**DATASET ENTRIES**.
Lemma widths_are_used_cyclically_witness :
  [1.0; 3.0] <> [] /\
  exists w, [1.0; 3.0] !! (4 mod 2)%nat = Some w /\
    dist_to_use 0.75 [2.0; 6.0] 4 = Ok (0.75 * (2.0 * w)).
Proof.
  split; [discriminate|].
  apply (widths_are_used_cyclically 0.75 [1.0; 3.0] 4). discriminate.
Defined.

Lemma arrow_width_uses_the_unsquared_slope_witness :
  orthoslope (arrow_loop sample_cos sample_sin sample_arctan2 true
                [((0, 0), (0, 50))]) !! 0%nat =
    Some 1.8369701987210297e-16 /\
  exists wg,
    wing_loop (arrow_loop sample_cos sample_sin sample_arctan2 true
                 [((0, 0), (0, 50))]) [2.0] = Ok wg /\
    vertex1_x wg !! 0%nat = Some 1.500000000000002 /\
    vertex2_x wg !! 0%nat = Some (-1.4999999999999976).
Proof.
  split; [reflexivity|].
  apply (arrow_width_uses_the_unsquared_slope sample_cos sample_sin
           sample_arctan2 [((0, 0), (0, 50))] [1.0] 0
           2.2962127484012872e-15 37.5 (0, 50) 1.8369701987210297e-16 1.5);
    reflexivity.
Defined.

Lemma mismatched_colour_list_raises_witness :
  edge_color two_colours_args = EList [CNumber 0.5; CNumber 0.7] /\
  draw_networkx_edges sample_cos sample_sin sample_arctan2 sample_amin sample_amax sample_to_rgba
      one_edge_graph vertical_pos two_colours_args empty_axes =
    (Raise (ValueError msg_single_or_m), empty_axes).
Proof.
  split; [reflexivity|].
  apply (mismatched_colour_list_raises sample_cos sample_sin sample_arctan2 sample_amin
           sample_amax sample_to_rgba one_edge_graph vertical_pos two_colours_args
           empty_axes [CNumber 0.5; CNumber 0.7]);
    [discriminate | | reflexivity | simpl; lia | simpl; lia].
  intros e He. apply list_elem_of_singleton in He. subst e.
  split; eexists; reflexivity.
Defined.

Lemma no_edges_returns_none_witness :
  draw_networkx_edges sample_cos sample_sin sample_arctan2 sample_amin sample_amax sample_to_rgba
      one_edge_graph vertical_pos empty_edgelist_args empty_axes =
    (Ok None, empty_axes) /\
  draw_networkx_edges sample_cos sample_sin sample_arctan2 sample_amin sample_amax sample_to_rgba
      no_edge_graph vertical_pos default_args empty_axes =
    (Ok None, empty_axes).
Proof.
  split.
  - apply (proj1 (no_edges_returns_none sample_cos sample_sin sample_arctan2 sample_amin
                    sample_amax sample_to_rgba one_edge_graph vertical_pos
                    empty_edgelist_args empty_axes)). reflexivity.
  - apply (proj2 (no_edges_returns_none sample_cos sample_sin sample_arctan2 sample_amin
                    sample_amax sample_to_rgba no_edge_graph vertical_pos default_args
                    empty_axes)); reflexivity.
Defined.

(** The call of C5 as a whole: the default arguments, one horizontal edge.
    [IndexError] is raised after the edge line has been added to the
    axes. *)
Lemma horizontal_edge_call :
  draw_networkx_edges sample_cos sample_sin sample_arctan2 sample_amin sample_amax sample_to_rgba
      one_edge_graph horizontal_pos default_args empty_axes =
    (Raise IndexError,
     {| collections :=
          [set_zorder 1
             (LineCollection [((0, 0), (100, 0))] (Some [[0; 0; 0; 1]])
                [1.0] (Some "solid"))];
        datalim := [Autolim (Segments [((0, 0), (100, 0))])];
        autoscale_view_calls := 0 |}).
Proof. reflexivity. Qed.

(** The same call with the vertical edge of C1 and C3 goes through. *)
Lemma vertical_edge_call :
  draw_networkx_edges sample_cos sample_sin sample_arctan2 sample_amin sample_amax sample_to_rgba
      one_edge_graph vertical_pos default_args empty_axes =
    (Ok (Some 0%nat),
     {| collections :=
          [set_zorder 1
             (LineCollection [((0, 0), (0, 50))] (Some [[0; 0; 0; 1]])
                [1.0] (Some "solid"));
           set_zorder 1
             (PolyCollection
                [((1.5000000000000016, 30), (-1.499999999999998, 30),
                  (-4.592425496802575e-16, 42.5))] "brown"
                (Some [[0; 0; 0; 1]]))];
        datalim :=
          [Autolim (Segments [((0, 0), (0, 50))]);
           Autolim
             (Polygons
                [((1.5000000000000016, 30), (-1.499999999999998, 30),
                  (-4.592425496802575e-16, 42.5))]);
           Corners ((0, -2.5), (0, 52.5))];
        autoscale_view_calls := 1 |}).
Proof. reflexivity. Qed.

**DESCRIPTION OF THE TASK**. For each line in the entries that holds "discriminate", return that line.

**RESULT**.
  split; [discriminate|].
  apply (widths_are_used_cyclically 0.75 [1.0; 3.0] 4). discriminate.
    [discriminate | | reflexivity | simpl; lia | simpl; lia].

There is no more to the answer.